● **DATA UNDER STUDY**:
----

(** [await client.resume(user_id=..., token=..., device_id=...)] *)
Definition MatrixClient_resume (client : MatrixClient) (uid token device_id : string)
    : M unit :=
  match net_resume client uid token device_id with
  | None => mret tt
  | Some e => raise e
  end.

(** [await client.logout()] *)
Definition MatrixClient_logout (client : MatrixClient) : M unit :=
  emit (EvLogout client);;
  match net_logout client with
  | None => mret tt
  | Some e => raise e
  end.

Definition login_client
    (user password : string) (device_id : option string) (homeserver : string)
    : M string :=
  let client := MatrixClient_new user homeserver device_id in
  client ← try_except_MatrixError
             (MatrixClient_login client password)
             (λ e, MatrixClient_close client;; raise e);
  clients_set (mc_user_id client) client;;
  accounts_set (mc_user_id client) (Account_new (mc_user_id client));;
  mret (mc_user_id client).

Definition resume_client (uid token device_id homeserver : string) : M unit :=
  let client := MatrixClient_new uid homeserver (Some device_id) in
  clients_set uid client;;
  accounts_set uid (Account_new uid);;
  MatrixClient_resume client uid token device_id.

(** In [if client:] a client object is true and [None] is false. *)
Definition logout_client (uid : string) : M unit :=
  client ← clients_pop uid;
  match client with
  | Some client => accounts_pop uid;; MatrixClient_logout client
  | None => mret tt
  end;;
  saved_accounts_delete uid.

----

● **THE TASK**: Repeat every line of the data word for word until you have repeated the line that contains "let client := MatrixClient_new uid", which is the last one to include.

● **YOUR RESPONSE**:
(** [await client.resume(user_id=..., token=..., device_id=...)] *)
Definition MatrixClient_resume (client : MatrixClient) (uid token device_id : string)
    : M unit :=
  match net_resume client uid token device_id with
  | None => mret tt
  | Some e => raise e
  end.

(** [await client.logout()] *)
Definition MatrixClient_logout (client : MatrixClient) : M unit :=
  emit (EvLogout client);;
  match net_logout client with
  | None => mret tt
  | Some e => raise e
  end.

Definition login_client
    (user password : string) (device_id : option string) (homeserver : string)
    : M string :=
  let client := MatrixClient_new user homeserver device_id in
  client ← try_except_MatrixError
             (MatrixClient_login client password)
             (λ e, MatrixClient_close client;; raise e);
  clients_set (mc_user_id client) client;;
  accounts_set (mc_user_id client) (Account_new (mc_user_id client));;
  mret (mc_user_id client).

Definition resume_client (uid token device_id homeserver : string) : M unit :=
  let client := MatrixClient_new uid homeserver (Some device_id) in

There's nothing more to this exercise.